13 August 2006

Phood, Phiend and Phenomena

Yesterday I reclined (would someone please find a way to teach me, once and for all, how to use: lie/lay/lain/laid [OK. Enough, potty brains...]) in my stargazer chaise. It was a rare day, windy enough and with what must have been several other natural phenomena coinciding so as to produce a day in Maine, on the coast, in August, with absolutely no biting insects!

Later, I met up with my Fiend. We took a lovely walk on Marlboro Beach and saw 2 rainbows. One was a double.

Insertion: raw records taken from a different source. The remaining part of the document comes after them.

Lemma release_fast_promote s cap m1 p m2 y ls bound cp c :
  queues s cap (m1 ++ p :: m2) (y :: ls) → chunk_at (nodes s) y = Some cp →
  deref_chunk cp (index s) = Done (c, index s) →
  ∃ s', release1 logging config bound p s = Done (tt, s') ∧
    queues s' cap (m1 ++ m2 ++ [y]) ls ∧ moved s s' ∧ promoted_to (Some y) s s' ∧
    trace s' = trace s ++ promotion bound cp c.
Proof.
  intros HQ Hcp Hc. destruct (clist_in _ _ _ p (q_mru HQ)) as [_ Hp]; [set_solver|].
  destruct (clist_in _ _ _ y (q_lru HQ)) as [Hyin Hy]; [set_solver|].
  destruct (two_dq _ _ _ _ _ _ _ (queues_two _ _ _ _ HQ)) as (h1 & a1 & E1 & HT1 & HR1).
  assert (lru s = y) as Hlru by apply (q_lru HQ).
  destruct (two_dq h1 (lru s) [] y ls a1 (m1 ++ m2)) as (h2 & b2 & E2 & HT2%two_sym & HR2);
    [by apply two_sym|].
  destruct (relinked_in _ _ _ y HR2 (relinked_in _ _ _ y HR1 Hyin)) as [n En].
  assert (node_chunk n = cp) as Hn.
  { assert (chunk_at h2 y = Some cp) as Hcy.
    { by rewrite (chunk_relinked _ _ _ y HR2), (chunk_relinked _ _ _ y HR1). }
    unfold chunk_at in Hcy. rewrite En in Hcy. by injection Hcy. }
  pose proof (q_nodup HQ) as (Hnd1 & Hdis & Hnd2)%list.NoDup_app.
  apply list.NoDup_cons in Hnd2 as [Hyls Hnd2].
  pose proof (two_set_loc h2 y n FAST _ _ _ _ En HT2) as HT3.
  destruct (two_enq (<[y:=set_loc FAST n]> h2) a1 (m1 ++ m2) y b2 ls) as (h4 & a4 & E4 & HT4 & HR4).
  { done. }
  { set_solver. }
  { done. }
  { exists (set_loc FAST n). apply lookup_insert_eq. }
  assert (∀ x, loc_at h4 x = if decide (Some y = Some x) then Some FAST else loc_at (nodes s) x) as Hloc.
  { intros x. rewrite (loc_relinked _ _ _ x HR4), loc_set, (loc_relinked _ _ _ x HR2), (loc_relinked _ _ _ x HR1).
    by repeat case_decide; congruence. }
  pose proof (q_free HQ) as Hf. pose proof (q_int HQ) as Hi.
  rewrite length_app in Hf, Hi. simpl in Hf, Hi.
  exists (set_mru a4 (set_nodes h4 (set_trace (trace s ++ promotion bound cp c) (set_lru b2 s)))).
  split; [|split; [|split; [|split]]].
  - unfold release1. erewrite bind_done by (apply read_loc_done; [done|apply (q_fast HQ); set_solver]).
    cbn beta iota.
    erewrite bind_done by by apply at_mru_done. erewrite bind_done by reflexivity.
    simpl. rewrite decide_False by congruence.
    erewrite bind_done by (apply at_lru_done; simpl; rewrite Hlru at 2; exact E2).
    rewrite Hlru. erewrite bind_done by (apply set_loc_done; [done|exact En]).
    erewrite bind_done.
    2: { apply zoom_done. apply rd_ok; [done|]. apply lookup_insert_eq. }
    simpl. rewrite Hn.
    erewrite bind_done.
    2: { instantiate (1 := set_nodes (<[y:=set_loc FAST n]> h2)
           (set_trace (trace s ++ promotion bound cp c) (set_lru b2 (set_mru a1 s)))).
         instantiate (1 := tt). unfold promotion. destruct (_ <? _).
         - erewrite bind_done by (apply zoom_done; exact Hc). done.
         - unfold mret, M_ret. by rewrite app_nil_r. }
    exact (at_mru_done enq y (set_nodes (<[y:=set_loc FAST n]> h2)
           (set_trace (trace s ++ promotion bound cp c) (set_lru b2 (set_mru a1 s)))) a4 h4 E4).
  - apply queues_intro; simpl.
    + by rewrite <- app_assoc in HT4.
    + intros x Hx. rewrite Hloc. case_decide; [done|]. apply (q_fast HQ). set_solver.
    + intros x Hx. rewrite Hloc, decide_False by set_solver. apply (q_slow HQ). set_solver.
    + rewrite !length_app. simpl. lia.
    + rewrite !length_app. simpl. lia.
    + intros _. by apply (q_full HQ).
    + apply (q_cap HQ).
  - split; [done|]. intros x. simpl.
    by rewrite (chunk_relinked _ _ _ x HR4), chunk_set, (chunk_relinked _ _ _ x HR2), (chunk_relinked _ _ _ x HR1).
  - exact Hloc.
  - done.
Qed.

(** ** A sample *)

Lemma sample_hit_ok s cap m1 p m2 ls evs :
  queues s cap (m1 ++ p :: m2) ls →
  ∃ s', ((at_mru dq p;; emit evs);; at_mru push p) s = Done (tt, s') ∧
    queues s' cap (p :: m1 ++ m2) ls ∧ moved s s' ∧
    (∀ x, loc_at (nodes s') x = loc_at (nodes s) x) ∧ trace s' = trace s ++ evs.
Proof.
  intros HQ. destruct (clist_in _ _ _ p (q_mru HQ)) as [Hin Hp]; [set_solver|].
  destruct (two_dq _ _ _ _ _ _ _ (queues_two _ _ _ _ HQ)) as (h1 & a1 & E1 & HT1 & HR1).
  pose proof (q_nodup HQ) as Hnd. rewrite <- app_assoc in Hnd. simpl in Hnd.
  rewrite <- Permutation_middle, app_assoc in Hnd. apply list.NoDup_cons in Hnd as [Hnd _].
  destruct (two_push h1 a1 (m1 ++ m2) p (lru s) ls HT1 Hnd Hp (relinked_in _ _ _ p HR1 Hin))
    as (h2 & E2 & HT2 & HR2).
  assert (∀ x, loc_at h2 x = loc_at (nodes s) x) as Hloc
    by (intros x; by rewrite (loc_relinked _ _ _ x HR2), (loc_relinked _ _ _ x HR1)).
  pose proof (q_free HQ) as Hf. pose proof (q_int HQ) as Hi.
  rewrite length_app in Hf, Hi. simpl in Hf, Hi.
  exists (set_mru p (set_nodes h2 (set_trace (trace s ++ evs) s))). split; [|split; [|split; [|split]]].
  - erewrite bind_done.
    2: { erewrite bind_done by by apply at_mru_done. reflexivity. }
    by apply (at_mru_done push p (set_trace (trace s ++ evs) (set_mru a1 (set_nodes h1 s)))).
  - apply queues_intro; simpl.
    + exact HT2.
    + intros x Hx. rewrite Hloc. apply (q_fast HQ). set_solver.
    + intros x Hx. rewrite Hloc. by apply (q_slow HQ).
    + rewrite length_app. lia.
    + rewrite length_app. lia.
    + apply (q_full HQ).
    + apply (q_cap HQ).
  - split; [done|]. intros x. simpl. by rewrite (chunk_relinked _ _ _ x HR2), (chunk_relinked _ _ _ x HR1).
  - exact Hloc.
  - done.
Qed.

(** The sampled node [p] takes the place of the victim [v], the last of the
    fast list. *)
Lemma sample_miss_ok s cap m0 v l1 p l2 addr cp c vcp vc :
  queues s cap (m0 ++ [v]) (l1 ++ p :: l2) →
  deref_chunk cp (index s) = Done (c, index s) →
  chunk_at (nodes s) v = Some vcp → deref_chunk vcp (index s) = Done (vc, index s) →
  ∃ s', (sample_miss logging config addr cp p;; at_mru push p) s = Done (tt, s') ∧
    queues s' cap (p :: m0) (v :: l1 ++ l2) ∧ moved s s' ∧
    (∀ x, loc_at (nodes s') x =
       if decide (x = v) then Some SLOW else if decide (x = p) then Some FAST else loc_at (nodes s) x) ∧
    trace s' = trace s ++ LOG_SAMPLE logging addr 0 LOG_TRACKED ++ swap logging config c vc.
Proof.
  intros HQ Hc Hv Hvc.
  pose proof (queues_two _ _ _ _ HQ) as HT0.
  destruct (clist_in _ _ _ p (q_lru HQ)) as [Hpin Hp]; [set_solver|].
  destruct (clist_in _ _ _ v (q_mru HQ)) as [Hvin Hv0]; [set_solver|].
  pose proof (q_nodup HQ) as (Hnd1 & Hdis & Hnd2)%list.NoDup_app.
  rewrite <- Permutation_middle in Hnd2. apply list.NoDup_cons in Hnd2 as [Hpl Hnd2].
  apply list.NoDup_app in Hnd1 as (Hnd1 & Hvm & _).
  assert (v ≠ p) as Hvp by set_solver.
  destruct (two_dq _ _ _ _ _ _ _ (two_sym _ _ _ _ _ HT0)) as (h1 & b1 & E1 & HT1%two_sym & HR1).
  destruct (clist_last _ _ _ _ (proj1 HT1)) as (mn & Emn & Hmn).
  destruct (two_dq h1 (mru s) m0 v [] b1 (l1 ++ l2) HT1) as (h2 & a2 & E2 & HT2 & HR2).
  rewrite app_nil_r in HT2, HR2. apply two_sym in HT2.
  destruct (two_push h2 b1 (l1 ++ l2) v a2 m0 HT2) as (h3 & E3 & HT3%two_sym & HR3); [set_solver|done| |].
  { by do 2 (eapply relinked_in; [eassumption|]). }
  assert (nodes_in h3 v ∧ nodes_in h3 p) as [[vn Evn] [pn Epn]].
  { split; do 3 (eapply relinked_in; [eassumption|]); done. }
  assert (∀ x, chunk_at h3 x = chunk_at (nodes s) x) as Hch3.
  { intros x. by rewrite (chunk_relinked _ _ _ x HR3), (chunk_relinked _ _ _ x HR2), (chunk_relinked _ _ _ x HR1). }
  assert (node_chunk vn = vcp) as Hvn.
  { pose proof (Hch3 v) as E. rewrite Hv in E. unfold chunk_at in E. rewrite Evn in E. by injection E. }
  set (h4 := <[p:=set_loc FAST pn]> h3).
  assert (h4 !! v = Some vn) as Ev4 by (by unfold h4; rewrite lookup_insert_ne).
  set (h5 := <[v:=set_loc SLOW vn]> h4).
  assert (two h5 a2 m0 v (v :: l1 ++ l2)) as HT5 by (by repeat apply two_set_loc).
  destruct (two_push h5 a2 m0 p v (v :: l1 ++ l2) HT5) as (h6 & E6 & HT6 & HR6); [set_solver|done| |].
  { exists (set_loc FAST pn). unfold h5, h4. by rewrite lookup_insert_ne, lookup_insert_eq. }
  assert (∀ x, loc_at h6 x = if decide (x = v) then Some SLOW else if decide (x = p) then Some FAST
                             else loc_at (nodes s) x) as Hloc.
  { intros x. rewrite (loc_relinked _ _ _ x HR6). unfold h5, h4. rewrite !loc_set.
    by rewrite (loc_relinked _ _ _ x HR3), (loc_relinked _ _ _ x HR2), (loc_relinked _ _ _ x HR1). }
  pose proof (q_free HQ) as Hf. pose proof (q_int HQ) as Hi.
  rewrite length_app in Hf, Hi. simpl in Hf, Hi.
  set (t := trace s ++ LOG_SAMPLE logging addr 0 LOG_TRACKED ++ swap logging config c vc).
  exists (set_mru p (set_nodes h6 (set_lru v (set_trace t s)))).
  split; [|split; [|split; [|split]]].
  - erewrite bind_done.
    2: { unfold sample_miss.
         erewrite bind_done by by apply at_lru_done. erewrite bind_done by reflexivity.
         erewrite bind_done by (apply zoom_done; exact Emn). cbv zeta. rewrite Hmn.
         erewrite bind_done by (apply at_mru_done; exact E2).
         erewrite bind_done by (apply at_lru_done; exact E3).
         erewrite bind_done by reflexivity.
         erewrite bind_done by (apply zoom_done; exact Hc).
         erewrite bind_done by (apply zoom_done; by apply rd_ok).
         rewrite Hvn. erewrite bind_done by (apply zoom_done; exact Hvc).
         erewrite bind_done by reflexivity.
         erewrite bind_done by by apply set_loc_done. by apply set_loc_done. }
    etransitivity; [apply at_mru_done; exact E6|]. unfold t. by rewrite (app_assoc (trace s)).
  - apply queues_intro; simpl.
    + exact HT6.
    + intros x Hx. rewrite Hloc. rewrite decide_False by set_solver. case_decide; [done|].
      apply (q_fast HQ). set_solver.
    + intros x Hx. rewrite Hloc. case_decide; [done|]. rewrite decide_False by set_solver.
      apply (q_slow HQ). set_solver.
    + lia.
    + lia.
    + intros _. apply (q_full HQ). by destruct l1.
    + apply (q_cap HQ).
  - split; [done|]. intros x. simpl. rewrite (chunk_relinked _ _ _ x HR6).
    unfold h5, h4. by rewrite chunk_set, chunk_set, Hch3.
  - exact Hloc.
  - done.
Qed.
End steps.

This beach is where we often walked with my dog, Willow. Fiend said they were Willow Wainbows...

We had dinner at a gourmet vegan restaurant. We shared a tomato tart in an light, flakey filo dough, homemade breadsticks with olive oil and green olive butter (no dairy) and a “Pat and Mike” salad of fresh, local baby greens (we chose it in honor of Kate Hepburn, whom we both love, but we have no idea why the restaurant calls it that). I had their Bento Box: edamame, grilled tofu, nori rolls, baby bok choy and hiziki salad.


This is a traditional Japanese Bento Box

We each sipped soy milk lattes after dinner. Mine decafe. Fiend’s, leaded.

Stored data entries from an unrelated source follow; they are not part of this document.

(** The node of a sampled address: the index resolves the address to a live region, and the node is the one of the
    chunk of that region in which it lies. *)
Definition found (s : lru_state) (L : live_regions) (addr : Z) (node : ptr) : Prop :=
  ∃ p a e r nb, getRegion addr (index s) = Done (p, index s) ∧ p ≠ 0 ∧ L !! p = Some (a, e) ∧ a ≤ addr < e ∧
    regions (index s) !! p = Some r ∧ region_privData r = Some nb ∧ node = (nb, (addr - a) / CHUNK_SIZE (globals (index s))).

Lemma handleSample_ok s d w L cap ms ls addr :
  lru_inv s d w L cap ms ls → cap ≠ 0 → window d (slot_of (globals (index s)) addr) = w →
  ∃ s' ms' ls', handleSample logging config addr s = Done (tt, s') ∧
    lru_inv s' d w L cap ms' ls' ∧ (placed s → placed s') ∧
    index s' = index s ∧
    ((getRegion addr (index s) = Done (0, index s) ∧ ms' = ms ∧ ls' = ls ∧
      trace s' = trace s ++ LOG_SAMPLE logging addr 0 0) ∨
     (∃ node cp c, chunk_at (nodes s) node = Some cp ∧
        deref_chunk cp (index s) = Done (c, index s) ∧ in_chunk c addr ∧
        to_front node (ms ++ ls) (ms' ++ ls') ∧ found s L addr node)).
Proof.
  intros HI Hcap Hw.
  destruct (getRegion_ok _ _ _ _ addr (li_index HI) Hw) as (p & E & _ & _).
  destruct (getChunkInfo_ok _ _ _ _ _ _ (li_index HI) Hw E) as
    [[-> EC]|(a & e & r & cs & HL & Hx & Er & Ecs & Hget)]; unfold handleSample.
  - exists (set_trace (trace s ++ LOG_SAMPLE logging addr 0 0) s), ms, ls.
    split; [|split; [|split; [|split; [done|left; done]]]].
    + erewrite bind_done by by apply zoom_done. by destruct s.
    + eapply lru_inv_moved; [exact HI|done| |done]. apply queues_intro; try apply HI.
      apply (queues_two _ _ _ _ (li_queues HI)).
    + intros HP q cp c l x H1 H2 H3 H4. simpl. rewrite policy_log_sample. by apply (HP q cp c).
  - destruct (li_tied HI p a e HL) as (r' & nb & cs' & E1 & E2 & _ & _ & _ & E6 & E7 & E8).
    assert (r' = r) as -> by congruence. assert (cs' = cs) as -> by congruence.
    destruct (Hget E7) as (i & c & EC & Hi & Hix & Ec & Hxc). destruct (E8 _ _ Ec) as [Hpriv Hch].
    rewrite Z2Nat.id in Hpriv, Hch by done.
    destruct (ii_region (li_index HI) _ _ _ HL) as (r2 & cs2 & F1 & _ & F3 & _).
    assert (r2 = r) as -> by congruence.
    pose proof (deref_chunk_ok _ i _ c _ F3 Hi Ecs Ec) as Hd.
    destruct (sample_node_ok logging config s d w L cap ms ls addr (region_chunks r, i) (nb, i) c)
      as (s' & ms' & ls' & Es & Hm & HI' & Hf & Hcases); [done|done|by apply chunk_at_in; rewrite Hch|done|].
    exists s', ms', ls'. split; [|split; [done|split; [|split; [apply Hm|]]]].
    + erewrite bind_done by by apply zoom_done.
      rewrite decide_False by (unfold NULLp; congruence).
      erewrite bind_done by by apply zoom_done.
      erewrite bind_done by (unfold liftO; rewrite Hpriv; reflexivity).
      simpl. by destruct s.
    + intros HP q cq cq' l x. rewrite (proj1 Hm), (proj2 Hm). intros H1 H2 H3 H4.
      destruct Hcases as [(evs & Hl & Ht & -> & Hloc)|(v & vcp & vc & Hl & Hvin & Hvn & Hvch & Hvd & Ht & Hloc)].
      * rewrite Ht, policy_log_sample. rewrite Hloc in H3. by apply (HP q cq cq').
      * rewrite Ht, app_assoc, policy_swap, policy_log_sample, Hloc in *.
        destruct (decide (q = v)) as [->|Hqv].
        { assert (cq' = vc) as -> by congruence. injection H3 as <-.
          rewrite (covers_out (chunk_start c)), (proj2 (covers_spec (chunk_start vc) _ _) H4); [done|].
          by eapply (chunks_apart s d w L cap ms ls v (nb, i)). }
        destruct (decide (q = (nb, i))) as [->|Hqn].
        { assert (cq' = c) as -> by congruence. injection H3 as <-.
          by rewrite (proj2 (covers_spec (chunk_start c) _ _) H4). }
        rewrite (covers_out (chunk_start c)), (covers_out (chunk_start vc)).
        { by apply (HP q cq cq'). }
        { by eapply (chunks_apart s d w L cap ms ls q v). }
        { by eapply (chunks_apart s d w L cap ms ls q (nb, i)). }
    + right. exists (nb, i), (region_chunks r, i), c. split_and!; try done. exists p, a, e, r, nb. split_and!; try done; try lia.
      * destruct (ii_root (li_index HI)) as (nl & _ & HT). by destruct (ro_each (ti_regions HT) _ _ _ HL).
      * by rewrite Hix.
Qed.
End placement.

After the meal, we walked through town to the car and then we drove to the summit of Cadillac mountain. At 1,532 feet, it is the highest point along the North Atlantic seaboard. It was pushed up by Earth’s tectonic and volcanic forces millions of years ago. It was swarming like an ant hill with touristas. Summer is not the time to do this. Unless you are a tourista.

I drove us back to where my Fiend had left her car and as we were saying goodnight, I spotted a meteorite burning up in Earth’s atmosphere. I hurried home where I spotted several more earthgrazers before the moon rose. Earthgrazers are meteors that skim the top of Earth’s atmosphere sort of like a stone skipping across water. They appear when the radiant of a meteor shower is near the horizon, spewing meteoroids not down, but horizontally overhead.

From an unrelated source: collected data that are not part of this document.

(** C2: a sample of an address in the window of the index.  With at least one fast chunk (or no limit), [handleSample]
    returns and leaves the index alone.  An address the index does not resolve changes neither list;
    otherwise the node of the chunk that holds the address, in the region the index resolves it to, moves to the front of
    the recency order (the fast list followed by the slow list) and all others keep their order, so
    that the last fast chunk is the one evicted.  If before the sample the policy
    in force at every tracked address was the one its node records, it still is.  (Outside the window the index aliases
    addresses, see [getRegion_aliases].) *)
Theorem lru_sample logging config s d w L cap ms ls addr :
  lru_inv s d w L cap ms ls → cap ≠ 0 → window d (slot_of (globals (index s)) addr) = w →
  ∃ s' ms' ls', handleSample logging config addr s = Done (tt, s') ∧
    lru_inv s' d w L cap ms' ls' ∧ (placed config s → placed config s') ∧ index s' = index s ∧
    ((getRegion addr (index s) = Done (0, index s) ∧ ms' = ms ∧ ls' = ls ∧
      trace s' = trace s ++ LOG_SAMPLE logging addr 0 0) ∨
     (∃ node cp c, chunk_at (nodes s) node = Some cp ∧
        deref_chunk cp (index s) = Done (c, index s) ∧ in_chunk c addr ∧
        to_front node (ms ++ ls) (ms' ++ ls') ∧ found s L addr node)).
Proof. apply handleSample_ok. Qed.

Lemma lru_sample_witness :
  ∃ (p : Z) (ms ls : list ptr) s' ms' ls',
    handleSample true LruExample.config (Example.start + 0x90000) LruExample.state1 = Done (tt, s') ∧
    lru_inv s' 1 Example.win (<[p:=(Example.start, Example.start + Example.size)]> ∅) 2 ms' ls' ∧
    placed LruExample.config s' ∧ length (ms ++ ls) = 5%nat.
Proof.
  destruct LruExample.state1_run as (p & nb & ms & ls & _ & HI & HP & Ho).
  destruct (lru_sample true LruExample.config LruExample.state1 1 Example.win
    (<[p:=(Example.start, Example.start + Example.size)]> ∅) 2 ms ls (Example.start + 0x90000) HI)
    as (s' & ms' & ls' & E & HI' & HP' & _); [done|vm_compute; reflexivity|].
  exists p, ms, ls, s', ms', ls'. split; [exact E|]. split; [exact HI'|]. split; [exact (HP' HP)|].
  rewrite Ho. reflexivity.
Defined.





(** C1: refinement.  The abstract machine keeps the live regions, their node arrays and one list in order of recency; an
    allocation from the threshold up appends one node per chunk, a free of an address that the index is to resolve takes the region and its nodes away, a sample of such an
    address moves the node of the chunk that holds it to the front, and everything else changes nothing.  From a state that satisfies the
    invariant every sequence of admissible calls (allocations, frees, reallocations and samples in any order; new ranges disjoint from the live ones, of at least a
    slot and fewer than 2^31 chunks, within the range of the counter of fast chunks, all addresses in the window of the index, and memory for the plugin's own
    blocks) runs, with at least one fast chunk or no limit, without a fault, and the abstract machine
    reaches, by the same calls, a state whose regions and node arrays are those of the plugin and whose order is that of its
    lists: the first [cap] chunks are the fast list, the others the slow list. *)
Theorem lru_refines_recency `{PluginMallocOk} logging config s d w L cap ms ls calls :
  let G := globals (index s) in
  lru_inv s d w L cap ms ls → cap ≠ 0 → admissible_run logging config G d w cap calls s →
  ∃ s' A, run_calls logging config calls s = Done (tt, s') ∧
    recencies config G calls (recent_of s L (ms ++ ls)) A ∧
    r_live A = live_of (index s') ∧ r_block A = block_of (index s') ∧
    clist (nodes s') (mru s') (fast_part cap (r_order A)) ∧
    clist (nodes s') (lru s') (slow_part cap (r_order A)) ∧
    (∀ p, p ∈ fast_part cap (r_order A) → loc_at (nodes s') p = Some FAST) ∧
    (∀ p, p ∈ slow_part cap (r_order A) → loc_at (nodes s') p = Some SLOW).
Proof.
  intros G HI Hcap Hadm. destruct (calls_ok logging config G d w cap calls s L ms ls HI eq_refl Hcap Hadm)
    as (s' & L' & ms' & ls' & E & HI' & Hr).
  exists s', (recent_of s' L' (ms' ++ ls')). split; [done|]. split; [done|].
  split; [exact (live_of_index _ _ _ _ (li_index HI'))|]. split; [done|]. cbn [recent_of r_order].
  destruct (queues_parts _ _ _ _ (li_queues HI')) as [<- <-].
  pose proof (li_queues HI') as HQ. split; [apply HQ|]. split; [apply HQ|]. split; apply HQ.
Qed.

The term meteor comes from the Greek meteoron, meaning phenomenon in the sky. Indeed.

3 comments:

Gwen said...

Oh, Darn! I forgot about the meteor shower! I was told about it on Friday by an online friend, and I forgot about it by Friday night. Sounds like you had a good day out!

Gwen

leslie joan linder said...

I don't know from lay, lie, etc. either. If someone tells you, tell me! ;)

Anonymous said...

From Dr. Grammar - Lie or Lay ?
The verb lay means "to place or set down." It always takes a direct object, the thing that is placed or set down. Examples: "I laid the magazine on the table." "I have laid the bike under the tree." The verb lie means "to recline." It does not take a direct object. Examples: "I will lie down around noon." "Let's go lie out on the grass."

So think of it as "I lIe down" and it might help. and I know that doesn't help with lain and laid - so just say
"I was lying" or "today I spent time lying out" Just don't say you were laid out!